What’s all the fuss about?
On April 1st, workers at an Amazon warehouse in Staten Island, New York, voted in favor of unionizing, making them the first-ever Amazon workers to do so in the US. Corporate America wishes it was all an April Fool’s Day joke. There are a few good reasons why.
First, Amazon spent $4.3M on anti-union consultants in 2021 and still couldn’t keep the unions at bay. That doesn’t give much hope to less powerful companies trying to avoid the same fate. Second, unionization is contagious. Organizers for the union movement at the Amazon warehouse in Staten Island say that workers from 50+Amazon buildings have reached out to them following their victory. A similar pattern is playing out a Starbucks. Since August, when one of their cafes voted to form the company’s first union, 200 outlets have indicated that they want to have a union election and 24 have voted in favor of unions.

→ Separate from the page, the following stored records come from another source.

(* ===== verification/GroupTheorems.v ===== *)
(** The replicas of a region: correctness statements and concrete runs at which they
    apply. *)

From stdpp Require Import base list numbers strings gmap.
From Stdlib Require Import Strings.Byte.
From S2P Require Import Prelude Crc Keys Batch OrdMap Memtable Db DbCorrect Engine EngineApi Mvcc MvccCorrect.
From S2P Require Import Percolator TxnCorrect Scan PdRegion Ap RaftCmd RaftCmdCorrect EngineTheorems.
From S2P Require Import Cursor RaftMessage RaftStorage RaftNode RaftProto RaftRefine RaftCluster.
From S2P Require Import GroupActor GroupActorCorrect GroupCluster.

(** The closures a region's group is started with. *)
Section Region.
Context {E : Type} `{EngineLaws E} (fuel : nat) (regions : RegionRegistry) (region_id : N) (start end_ : bytes)
  (tick_ms : N) (B : list N) (e0 : N → E).

Definition region_run (evs : list gevent) : gcluster E :=
  grun make_apply (make_snapshot fuel regions region_id start end_) make_restore tick_ms B e0 evs.

Lemma run_entries_log (es : list Entry) (e : E) : run_entries make_apply es e = (apply_log (e_data <$> es) e).1.
Proof.
  revert e. induction es as [|x es IH]; intros e; [done|]. unfold run_entries in *. cbn. rewrite IH.
  destruct (make_apply (e_data x) e) as [e1 r]. cbn. by destruct (apply_log (e_data <$> es) e1).
Qed.

(** An entry some caller proposed in [evs], or the empty one a leader starts its term with. *)
Definition proposed_in (evs : list gevent) (data : bytes) : Prop :=
  data = [] ∨ ∃ i tx, EvPropose i data tx ∈ evs.

Lemma gallowed_proposed evs :
  Forall (gallowed small_entry) evs → Forall (gallowed (λ d, small_entry d ∧ proposed_in evs d)) evs.
Proof.
  rewrite !list.Forall_forall. intros Ha e He. destruct (Ha e He) as [Hc Hp]. split; [done|].
  destruct e as [| |i data tx| | | | |]; try done. split; [done|]. right. by exists i, tx.
Qed.

(** C18. The replicas of a region agree, until the first of them compacts its log (the actor
    does so once 64 entries are applied above its base) and while membership is static:
    whatever the network does to messages and whichever replicas stop, two replicas that have
    applied as many entries applied the same ones, each proposed by a caller or the empty entry of
    a new leader, hold one store and answer every read alike. *)
Theorem replicas_agree st evs i j gi gj :
  (∀ i, holds (e0 i) st) → Forall (gallowed small_entry) evs →
  (∀ evs1 evs2, evs = evs1 ++ evs2 → uncompacted (region_run evs1)) →
  gc_groups (region_run evs) i = Some gi → gc_groups (region_run evs) j = Some gj →
  n_last_applied (g_node gi) = n_last_applied (g_node gj) →
  ∃ log, Forall (proposed_in evs) log ∧ length log = N.to_nat (n_last_applied (g_node gi)) ∧
    g_state gi = (apply_log log (e0 i)).1 ∧ g_state gj = (apply_log log (e0 j)).1 ∧
    (∃ st', holds (g_state gi) st' ∧ holds (g_state gj) st') ∧
    ∀ key ts, mvcc_get_unresolved key ts (g_state gi) = mvcc_get_unresolved key ts (g_state gj).
Proof.
  intros Hst Hev Hun Hi Hj Hla.
  destruct (gsim_run make_apply (make_snapshot fuel regions region_id start end_) make_restore tick_ms B e0
    (λ d, small_entry d ∧ proposed_in evs d) (conj I (or_introl eq_refl)) evs (gallowed_proposed evs Hev) Hun) as [c Hg].
  pose proof (gs_state _ _ _ _ _ _ Hg i gi Hi) as Hsi. pose proof (gs_state _ _ _ _ _ _ Hg j gj Hj) as Hsj.
  pose proof (gs_length _ _ _ _ _ _ Hg i gi Hi) as Hlen. rewrite run_entries_log in Hsi, Hsj.
  rewrite <- (applied_logs_same _ _ _ _ _ _ _ _ _ _ Hg Hi Hj Hla) in Hsj.
  pose proof (applied_proposed _ _ _ _ _ _ i Hg) as Hsm.
  assert (Hboth : Forall (λ d, small_entry d ∧ proposed_in evs d) (e_data <$> applied_by i c)) by by rewrite Forall_fmap.
  apply Forall_and in Hboth as [Hlog Hprop]. exists (e_data <$> applied_by i c).
  destruct (apply_log_alike (e_data <$> applied_by i c) (e0 i) (e0 j) st Hlog (Hst i) (Hst j)) as (st' & Ha & Hb & _).
  split_and!; [done|rewrite length_fmap; lia|done|done|exists st'; by rewrite Hsi, Hsj|].
  intros key ts. rewrite Hsi, Hsj. by apply (mvcc_reads_alike _ _ st').
Qed.
End Region.

Section Requests.
Context {St E : Type} `{Storage St}.
Context (apply : bytes → E → E * Result unit) (snapshot : E → bytes) (restore : bytes → E → E) (tick_ms : N).

(** C19. No caller is left waiting or answered twice: each request given to a group's actor
    is answered at most once, and a proposal exactly once, at the latest when the deadline of
    five seconds has passed, whatever the node, its peers and the other callers do. *)
Theorem requests_answered_once cs (g : Group St E) data tx :
  group_ok g → NoDup (tickets g ++ concat (new_tickets <$> GPropose data tx :: cs)) →
  N.max (deadline_ticks tick_ms) 1 ≤ ticks cs →
  let '(rs, _, _) := run_actor apply snapshot restore tick_ms (GPropose data tx :: cs) (Some g) in
  NoDup rs.*1 ∧ ∃ r, (tx, RProposed r) ∈ rs ∧ ∀ x, (tx, x) ∈ rs → x = RProposed r.
Proof.
  intros Hok Hnd Hle. destruct (run_actor _ _ _ _ _ _) as [[rs out] og] eqn:Hr.
  destruct (run_actor_tickets apply snapshot restore tick_ms (GPropose data tx :: cs) (Some g) rs out og) as [_ Hp];
    [by intros ? [= <-]|done|]. cbn [all_tickets] in Hp.
  assert (Hnr : NoDup rs.*1) by (rewrite Hp in Hnd; by apply NoDup_app in Hnd as [? _]).
  split; [done|].
  destruct (proposal_deadline apply snapshot restore tick_ms data tx cs g rs out og Hok Hle Hr) as [r Hin].
  exists r. split; [done|]. intros x Hx. by apply (answered_once tx rs).
Qed.
End Requests.

(** * Concrete runs *)

(** The replica that acts. *)
Definition actor_of {E} (gc : gcluster E) (e : gevent) : N :=
  match e with
  | EvTick i | EvPropose i _ _ | EvConf i _ _ | EvRead i _ | EvTransfer i _ _ | EvCampaign i _ | EvStop i => i
  | EvDeliver k _ => match gc_net gc !! k with Some m => m_to m | None => 0 end
  end.

(** No turn of the run compacts. *)
Fixpoint never_compacts {E} (exec : gcluster E → gevent → gcluster E) (evs : list gevent) (gc : gcluster E) : bool :=
  match evs with
  | [] => true
  | e :: evs =>
    let gc' := exec gc e in
    match gc_groups gc' (actor_of gc e) with
    | Some g => match ms_snap (n_storage (g_node g)) with None => true | Some _ => false end
    | None => true
    end && never_compacts exec evs gc'
  end.

Lemma never_compacts_uncompacted {E} apply snapshot restore tick_ms evs (gc : gcluster E) :
  uncompacted gc → never_compacts (gexec apply snapshot restore tick_ms) evs gc = true →
  ∀ evs1 evs2, evs = evs1 ++ evs2 → uncompacted (fold_left (gexec apply snapshot restore tick_ms) evs1 gc).
Proof.
  revert gc. induction evs as [|e evs IH]; intros gc Hu Hn evs1 evs2 He.
  { destruct evs1; [done|discriminate He]. }
  destruct evs1 as [|e1 evs1]; [done|]. injection He as <- ->. cbn [never_compacts] in Hn.
  apply andb_true_iff in Hn as [H1 H2]. cbn [fold_left]. refine (IH _ _ H2 evs1 evs2 eq_refl).
  assert (Hon : ∀ i cmd,
    match gc_groups (on_group apply snapshot restore tick_ms i cmd gc) i with
    | Some g => match ms_snap (n_storage (g_node g)) with None => true | Some _ => false end | None => true end = true →
    uncompacted (on_group apply snapshot restore tick_ms i cmd gc)).
  { intros i cmd Hi j g Hj. destruct (N.eq_dec j i) as [->|Hne].
    - rewrite Hj in Hi. by destruct (ms_snap _).
    - apply (Hu j). unfold on_group in Hj. destruct (gc_groups gc i); [|done].
      destruct (turn _ _ _ _ _ _) as [[rs out] g']. cbn in Hj. unfold upd in Hj. apply N.eqb_neq in Hne. by rewrite Hne in Hj. }
  destruct e; cbn [gexec actor_of] in *; try (by apply Hon). destruct (gc_net gc !! k); [by apply Hon|done].
Qed.

(** Node 1 is elected by node 2 and a put is replicated to it; both apply it. *)
Definition ex_put : bytes := Command_encode (Autocommit (committed_batch [x61] (VPut [x31]) 50 50)).
Definition ex_replication : list gevent :=
  [EvCampaign 1 100; EvDeliver 0 (Some 101); EvDeliver 2 None; EvPropose 1 ex_put 7;
   EvDeliver 7 (Some 102); EvDeliver 9 None; EvTick 1; EvDeliver 10 (Some 103)].
#[local] Abbreviation ex_region := (region_run 9 in_memory 99 [] [] 30 [1; 2; 3] (λ _, ex_c0)).

Lemma ex_replication_uncompacted evs1 evs2 : ex_replication = evs1 ++ evs2 → uncompacted (ex_region evs1).
Proof.
  apply never_compacts_uncompacted; [|vm_compute; reflexivity]. intros i g [= <-].
  destruct (RaftNode_new_ok [1; 2; 3] i (Config_new i [1; 2; 3]) MemStorage_new eq_refl eq_refl) as (Hok & _); [by split|].
  apply (no_storage _ _ _ Hok).
Qed.

(** Both applied the leader's empty entry and the put; they read it alike. *)
Lemma replicas_agree_witness :
  n_last_applied <$> (g_node <$> gc_groups (ex_region ex_replication) 2) = Some 2 ∧
  ∀ g1 g2, gc_groups (ex_region ex_replication) 1 = Some g1 → gc_groups (ex_region ex_replication) 2 = Some g2 →
    mvcc_get_unresolved [x61] 60 (g_state g1) = mvcc_get_unresolved [x61] 60 (g_state g2).
Proof.
  split; [vm_compute; reflexivity|]. intros g1 g2 H1 H2.
  destruct (replicas_agree 9 in_memory 99 [] [] 30 [1; 2; 3] (λ _, ex_c0) empty_store ex_replication 1 2 g1 g2) as (log & _ & _ & _ & _ & _ & Hr).
  - intros i. apply ex_holds0.
  - repeat (constructor; [split; [done|try exact I]|]); [|constructor]. repeat constructor; by vm_compute.
  - apply ex_replication_uncompacted.
  - exact H1.
  - exact H2.
  - assert (E : n_last_applied <$> (g_node <$> gc_groups (ex_region ex_replication) 1) =
      n_last_applied <$> (g_node <$> gc_groups (ex_region ex_replication) 2)) by (vm_compute; reflexivity).
    rewrite H1, H2 in E. injection E as E. exact E.
  - apply Hr.
Defined.

(** A follower that is given a put, and ticks for five seconds. *)
Definition ex_follower : Group MemStorage (Core (gmap bytes MemValue)) := GroupActor.start 1 [1; 2; 3] MemStorage_new ex_c0.

Lemma requests_answered_once_witness :
  let '(rs, _, _) := run_actor make_apply (make_snapshot 9 in_memory 99 [] []) make_restore 1000
    (GPropose ex_put 7 :: replicate 5 GTick) (Some ex_follower) in
  NoDup rs.*1 ∧ ∃ r, (7, RProposed r) ∈ rs ∧ ∀ x, (7, x) ∈ rs → x = RProposed r.
Proof.
  apply (requests_answered_once make_apply (make_snapshot 9 in_memory 99 [] []) make_restore 1000 (replicate 5 GTick) ex_follower ex_put 7).
  - split; constructor.
  - cbn. repeat constructor. set_solver.
  - vm_compute. discriminate.
Defined.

Meanwhile, at least 2 Apple stores have filed requests to take a vote on unionization. And union elections have been successful at the New York Times (where tech workers formed one of the biggest tech unions in the US), MIT (where grad students unionized), and the SoHo branch of outdoor store REI.
One of the reasons these elections have captured the imagination of organizers across the country is that they were such outright victories. Pro-unions votes were:
- 88 to 14 at REI in Manhattan
- 25 to 3 at Starbucks in Mesa, Arizona
- 404 to 88 at NYT (tech workers)
- 1914 to 986 at MIT (grad students)
- 2564 to 2131 at Amazon in Staten Island
These numbers are inspiring to workers but it’s no surprise that they give companies the cold sweats. Employers pay union workers one-third more than non-union workers and research shows that public companies lose 10%+ of their market value in the months after employees vote to unionize. Amazon’s operating expenses increased by ~$150M for every 1% of their workforce that unionized.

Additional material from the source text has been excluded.